Forgive me as I indulge in some fantasy-fan geekery for just one paragraph:

Those who explored beyond The Lord of the Rings to Middle-Earth’s cosmic origin stories (The Silmarillion) know that Tolkien wrote about the world’s first age as a time of Elves, Dwarves, Men, and angelic beings called Ainur. They were made by beings called Eru Ilúvatar and Vala Aulë, and given life by a deity called Eru. Eru made all the available “stuff” of creation, but those beings that he made were now meant to get busy making more. Their purpose in the cosmos was an activity called “sub-creation.” Evil began when one of those angelic beings stopped collaborating and broke away. Lo… dissonance! He cultivated an illusion that he was a supreme being himself, fashioning obedient drones to serve him. But the whole endeavor was corrupt — he lacked the ability to duplicate Eru’s creative creatures, and he wouldn’t have allowed them anyway. Thus where Eru’s world flourished, his own territories were dark and desolate.

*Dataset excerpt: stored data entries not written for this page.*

(** Every entry is the hash of a virtual node of an added node, and the
    map sends it to such a node. *)
Lemma build_owner R ns h :
  h ∈ nodes (build R ns) →
  ∃ node i, node ∈ ns ∧ 0 ≤ i < R ∧ h = vnode_hash node i
            ∧ nodeMap (build R ns) !! h = Some node.
Proof.
  induction ns as [|node ns IH] using rev_ind.
  - intros Hin. by apply elem_of_nil in Hin.
  - rewrite build_snoc. intros Hin. rewrite AddNode_perm in Hin.
    rewrite AddNode_nodeMap. rewrite build_replication in *.
    case_decide as Hv.
    + apply elem_of_vnode_hashes in Hv as (i & Hi & ->).
      exists node, i. set_solver.
    + apply elem_of_app in Hin as [Hin|Hin]; [|done].
      destruct (IH Hin) as (node' & i & ? & ? & ? & ?).
      exists node', i. set_solver.
Qed.

Lemma count_occ_NoDup (l : list Z) (h : Z) :
  NoDup l → h ∈ l → count_occ Z.eq_dec l h = 1%nat.
Proof.
  intros Hnd Hin.
  apply NoDup_ListNoDup in Hnd.
  apply (proj1 (NoDup_count_occ' Z.eq_dec l) Hnd h).
  by apply list_elem_of_In.
Qed.

Lemma NoDup_vnode_hashes R ns node :
  NoDup (ns ≫= vnode_hashes R) → node ∈ ns → NoDup (vnode_hashes R node).
Proof.
  intros Hnd (l1 & l2 & ->)%list_elem_of_split.
  rewrite bind_app, bind_cons in Hnd.
  apply NoDup_app in Hnd as (_ & _ & Hnd).
  by apply NoDup_app in Hnd as (Hnd & _).
Qed.

Lemma reachable_build hr : reachable hr → ∃ R ns, hr = build R ns.
Proof.
  induction 1 as [R|hr node _ (R & ns & ->)].
  - by exists R, [].
  - exists R, (ns ++ [node]). by rewrite build_snoc.
Qed.

Lemma build_reachable R ns : reachable (build R ns).
Proof.
  induction ns as [|node ns IH] using rev_ind; [constructor|].
  rewrite build_snoc. by constructor.
Qed.

End ring.

(** ** The ring: what [GetNode] returns *)
Section lookup.
Import hash.

Lemma Sorted_lookup_le (l : list Z) (a b : nat) (x y : Z) :
  Sorted Z.le l → (a ≤ b)%nat → l !! a = Some x → l !! b = Some y → x ≤ y.
Proof.
  intros Hs%Sorted_StronglySorted; [|apply _].
  revert a b. induction Hs as [|z l Hs IH Hz]; intros a b Hab Ha Hb.
  - by rewrite lookup_nil in Ha.
  - destruct a as [|a], b as [|b]; simpl in *; simplify_eq; try lia.
    + rewrite List.Forall_forall in Hz. apply Hz.
      apply list_elem_of_In. by eapply list_elem_of_lookup_2.
    + eapply IH; [|done..]. lia.
Qed.
(** One event.  The socket events follow [ws]: ['open'] is emitted once,
    when a connecting socket becomes [OPEN]; an error moves the socket to
    [CLOSING] before ['error'] is emitted; ['close'] leaves it [CLOSED]. *)
Definition step (s : MutationServer) (e : Event) : MutationServer * list Effect :=
  match e with
  | process_exit code =>
      (s, [logInfo ("[Mutation Server] Exited with code "
                    ++ match code with Some c => Number_toString c | None => "null" end)%string])
  | stdout_data chunk => on_stdout_data s chunk
  | stderr_data chunk => (s, [logError ("[Mutation Server] " ++ chunk)%string])
  | socket_open =>
      match webSocket s with
      | Some socket =>
          match readyState socket with
          | CONNECTING =>
              for_each open_listener (open_listeners socket)
                       (set_webSocket (Some (set_readyState OPEN socket)) s)
          | _ => (s, [])
          end
      | None => (s, [])
      end
  | socket_close =>
      match webSocket s with
      | Some socket => (set_webSocket (Some (set_readyState CLOSED socket)) s, [])
      | None => (s, [])
      end
  | socket_error err =>
      match webSocket s with
      | Some socket =>
          (set_webSocket
             (Some (set_readyState
                      (match readyState socket with CLOSED => CLOSED | _ => CLOSING end)
                      socket)) s,
           on_error err)
      | None => (s, [])
      end
  | socket_message data =>
      match webSocket s with
      | Some _ => on_message s data
      | None => (s, [])
      end
  | call_instrument params => instrument s params
  | call_mutate params callback => mutate s params callback
  end.

(** A sequence of events, one after the other. *)
Fixpoint run (s : MutationServer) (events : list Event) : MutationServer * list Effect :=
  match events with
  | [] => (s, [])
  | e :: rest =>
      let (s1, e1) := step s e in
      let (s2, e2) := run s1 rest in
      (s2, e1 ++ e2)
  end.

End MutationServer.

Arguments on_stdout_data : simpl never.

(* ================================================================== *)
(** ** A JSON reader and writer to run the class on concrete frames

    The theorems below hold for every [JSON_parse] and [JSON_stringify].  To
    evaluate the class on concrete frames, this module implements both for
    the JSON texts of the protocol: integers without fraction or exponent,
    strings with the two-character escapes (no [\u]). *)

Module JSON.

Definition quote : ascii := "034"%char.
Definition backslash : ascii := "092"%char.

Definition is_ws (c : ascii) : bool :=
  let n := nat_of_ascii c in
  ((n =? 32) || (n =? 9) || (n =? 10) || (n =? 13))%nat.

Fixpoint skip_ws (s : string) : string :=
  match s with
  | String c rest => if is_ws c then skip_ws rest else s
  | EmptyString => s
  end.

Definition unescape (c : ascii) : option ascii :=
  if Ascii.eqb c quote then Some quote
  else if Ascii.eqb c backslash then Some backslash
  else if Ascii.eqb c "/" then Some "/"%char
  else if Ascii.eqb c "b" then Some "008"%char
  else if Ascii.eqb c "f" then Some "012"%char
  else if Ascii.eqb c "n" then Some "010"%char
  else if Ascii.eqb c "r" then Some "013"%char
  else if Ascii.eqb c "t" then Some "009"%char
  else None.

Definition cons_char (c : ascii) (r : option (string * string))
  : option (string * string) :=
  match r with
  | Some (text, rest) => Some (String c text, rest)
  | None => None
  end.

(** The characters of a string literal, after its opening quote. *)
Fixpoint parse_chars (s : string) : option (string * string) :=
  match s with
  | EmptyString => None
  | String c rest =>
      if Ascii.eqb c quote then Some (EmptyString, rest)
      else if Ascii.eqb c backslash then
        match rest with
        | String e rest' =>
            match unescape e with
            | Some c' => cons_char c' (parse_chars rest')
            | None => None
            end
        | EmptyString => None
        end
      else if (nat_of_ascii c <? 32)%nat then None
      else cons_char c (parse_chars rest)
  end.
Lemma foldl_raise_sample (best : Z * datetime) draws :
  foldl raise_best (Some (PlayerLeaderboard.mk (fst best) (snd best))) draws
  = Some (PlayerLeaderboard.mk
            (fst (foldl (λ best draw,
                           if fst best <? fst draw then draw else best)
                        best draws))
            (snd (foldl (λ best draw,
                           if fst best <? fst draw then draw else best)
                        best draws))).
Proof.
  revert best. induction draws as [|[s t] draws IH]; intros [b bt]; [done|].
  cbn [foldl raise_best fst snd PlayerLeaderboard.best_score].
  destruct (b <? s); apply (IH (_, _)).
Qed.

Lemma sample_row_fold now0 draws :
  foldl raise_best (Some (PlayerLeaderboard.mk 0 now0)) draws
  = Some (sample_row now0 draws).
Proof. apply (foldl_raise_sample (0, now0)). Qed.

Lemma max_from_bounds b lo hi draws :
  lo <= b <= hi -> Forall (λ draw, lo <= fst draw <= hi) draws ->
  lo <= max_from b draws <= hi.
Proof.
  intros Hb. unfold max_from.
  induction 1 as [|x draws Hx _ IH]; cbn [foldr]; lia.
Qed.

Lemma max_score_randint draws :
  draws ≠ [] -> randint_10_200 draws ->
  max_score draws = Some (max_from 0 draws) /\ 10 <= max_from 0 draws <= 200.
Proof.
  destruct draws as [|[s t] draws]; [done|].
  intros _ [Hs Hr]%Forall_cons. cbn [fst] in Hs.
  assert (10 <= max_from s draws <= 200) as Hm by (by apply max_from_bounds).
  cbn [max_score fst]. unfold max_from at 2 3 4. cbn [foldr fst].
  fold (max_from 0 draws). rewrite <- max_from_max.
  replace (Z.max s 0) with s by lia. done.
Qed.
(** The check that is meant to cut an interrupted sleep compares a
    boolean with the elapsed time: it replaces the request only when no
    microsecond has passed, and then by a request of zero, so that the next
    [nanosleep()] returns at once. *)
Theorem sleep_guard_requests_zero (rem : timespec) (usec now_ut started_ut : Z) :
  0 ≤ started_ut ≤ now_ut → now_ut < 2 ^ 63 →
  (u64 (now_ut - started_ut) <? sleep_remaining_ut rem usec) = true →
  now_ut = started_ut ∧ usec_to_timespec (u64 (now_ut - started_ut)) = Timespec 0 0.
Proof.
  intros Hle Hlt Hg. apply Z.ltb_lt in Hg. rewrite wrap_u_id in * by lia.
  assert (sleep_remaining_ut rem usec ≤ 1) by (unfold sleep_remaining_ut; case_match; lia).
  assert (now_ut = started_ut) as -> by lia. by rewrite Z.sub_diag.
Qed.
End claims.

(** A kernel whose real-time clock advances one second at a time. *)
Definition ex_kernel : kernel := Kernel
  (fun _ n => GtOk (Timespec (1000 + Z.of_nat n) 0)) (fun _ => Some (Timespec 0 1))
  (fun _ _ => NsDone) (fun n => 12345) 100.
Definition ex_hb : heartbeat := Heartbeat 1000000 0 162345 0 12345.

(** A kernel that sends a signal after each second of sleep, for a while. *)
Definition ex_time (n : nat) : Z := 1000000000000 + Z.of_nat (Nat.min n 20) * 1000000000.
Definition ex_signals : kernel := Kernel (fun _ n => GtOk (of_ns (ex_time n))) (fun _ => Some (Timespec 0 1))
  (fun n req =>
    let left := ex_time (pred n) + ns req - ex_time n in
    if left =? 0 then NsDone else NsEINTR (of_ns (Z.max 0 left))) (fun n => 12345) 100.
Lemma of_ns_ok t : 0 ≤ t → request_ok (of_ns t) ∧ ns (of_ns t) = t.
Proof.
  intros Ht. unfold request_ok, ns, of_ns, NSEC_PER_SEC. cbn [ts_sec ts_nsec].
  pose proof (Z.mod_pos_bound t 1000000000 ltac:(lia)). pose proof (Z.div_mod t 1000000000 ltac:(lia)).
  assert (0 ≤ t / 1000000000) by (apply Z.div_pos; lia). lia.
Qed.
Lemma ex_keeps_time : keeps_time ex_signals ex_time 1000000000 0 0 3.
Proof.
  split.
  - intros n. unfold ex_time, NSEC_PER_SEC. lia.
  - intros n. unfold ex_time. lia.
  - done.
  - intros j req Hj _. cbn -[Nat.mul]. by destruct (_ =? 0).
  - intros j req Hj. cbn -[Nat.mul]. destruct (Z.eqb_spec (ex_time (2 * j) + ns req - ex_time (S (2 * j))) 0); [|done]. intros _. lia.
  - intros j req rem Hj. cbn -[Nat.mul]. destruct (_ =? 0); [done|]. intros [= <-].
    match goal with |- context [of_ns ?x] => destruct (of_ns_ok x ltac:(lia)) as [H1 H2] end.
    split; [done|]. rewrite H2. unfold ex_time. lia.
  - lia.
Qed.
Lemma heartbeat_randomness_bounds_witness :
  ∃ r, heartbeat_randomness ex_kernel 12345 = Ok r ∧ 150000 ≤ r < 502500.
Proof. exact (heartbeat_randomness_bounds ex_kernel 12345 ltac:(lia)). Defined.
Definition ex_kernel_res0 : kernel := Kernel
  (fun _ n => GtOk (Timespec 1000 0)) (fun _ => Some (Timespec 0 0))
  (fun _ _ => NsDone) (fun n => 0) 100.
Lemma zero_resolution_divides_by_zero_witness :
  ∃ c', clocks_init ex_kernel_res0 clocks_start = Ok (tt, c') ∧
        heartbeat_next ex_kernel_res0 5 ex_hb c' = UB UB_div0.
Proof.
  exact (zero_resolution_divides_by_zero ex_kernel_res0 ex_hb clocks_start 5 eq_refl).
Defined.
Lemma sleep_guard_requests_zero_witness :
  100 = 100 ∧ usec_to_timespec (u64 (100 - 100)) = Timespec 0 0.
Proof.
  exact (sleep_guard_requests_zero (Timespec 0 500) 1000 100 100 ltac:(lia) ltac:(lia) eq_refl).
Defined.
Definition dictionary_create_advanced (options : dict_options) (fixed_size : Z)
  : cst store nat :=
  _ ← cleanup_destroyed_dictionaries;
  s ← cget;
  let h := s_fresh s in
  let options := DictOptions (opt_single_threaded options) (opt_value_link options)
                   (opt_name_link options) (opt_dont_overwrite options)
                   (opt_add_in_front options) (negb (fixed_size =? 0)) in
  _ ← cput (Store (<[h := Dict options false judy_empty [] 0 None 0 0 0 0]> (s_dicts s))
                  (s_waiting s) (S h));
  mret h.

Definition dictionary_destroy (dict : option nat) : cst store unit :=
  _ ← cleanup_destroyed_dictionaries;
  match dict with
  | None => mret tt
  | Some h =>
      referenced_items ← on_dict h dictionary_referenced_items;
      if negb (referenced_items =? 0) then
        _ ← on_dict h dictionary_flush;
        dictionary_queue_for_destruction h
      else
        _ ← dictionary_free_all_resources h true;
        mret tt
  end.

End dictionary.
Arguments store : clear implicits.
Arguments item : clear implicits.
Arguments dict : clear implicits.
Arguments DICTFE : clear implicits.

A flourishing world is a harmoniously creative world, not one in which a sub-creator stifles freedom and relationship. Individualism leads to anarchy, meaninglessness, and death. Life is meant to be symphonic, a community that balances improvisation and cooperation, under the guidance of a benevolent conductor.

This was how Tolkien designed his fictional cosmos. And he believed it reflected what human beings do with their imaginations in a world created by, and governed by, God. In exercising our own creative impulses we both reflect, glorify, and enter into intimacy with our creator. Madeleine L’Engle echoed this idea in what remains for me the most rewarding book on the subject of faith and art — Walking on Water — “God is constantly creating, in us, through us, with us, and to co-create with God is our human calling.”

You’d hope to explore ideas like these in films based on Tolkien’s work. But Peter Jackson fails to understand some of these ideas, and openly rejects others. (I’ve asked him, and his answers were disillusioning.) Thus, the big-screen desolation of Tolkien’s saga.

So what a crazy surprise it is to find Tolkien’s ideas at work in a movie about LEGOs. More than any movie I saw in the preceding year, this super-branded blockbuster — totally bananas with pop culture references, bursting with the stuff of a merchandising bonanza — has set my mind on ideas to live by.

What is the piece of resistance? It’s simple, actually. And quite profound, if you think about it. It’s a limitation set on authority to prevent the abuse of power, so that no one’s freewill is crushed, no community is forced into conformity, and no limits are set on the imagination.

God’s LEGOs are the stuff of creation. His children are meant to collaborate with him. The future is playtime. And yeah — in the grand scheme of things, everything is awesome.

I don’t know how much of this Lord and Miller had in mind when they made this movie. Artists often reveal more than they ever intended. The LEGO Movie certainly doesn’t feel like the result of heavy, philosophical dialogue. It feels like the fruit of childlike imaginations collaborating and improvising, guided by the wisdom of experience. Thus, every scene sparks with inspiration and ideas that will go on rewarding subsequent viewings for years to come.

As the end credits rolled, I turned to Ezra. He’s five-and-a-half years old. I needed to know — for all of this film’s interest in reaching adults, how does it play for those moviegoers who probably play with LEGOs on a regular basis?

“Well, Ezra? What did you think? Did you have a favorite part?”

He looked at me with all the gravity of a seasoned film critic and answered, “All of it.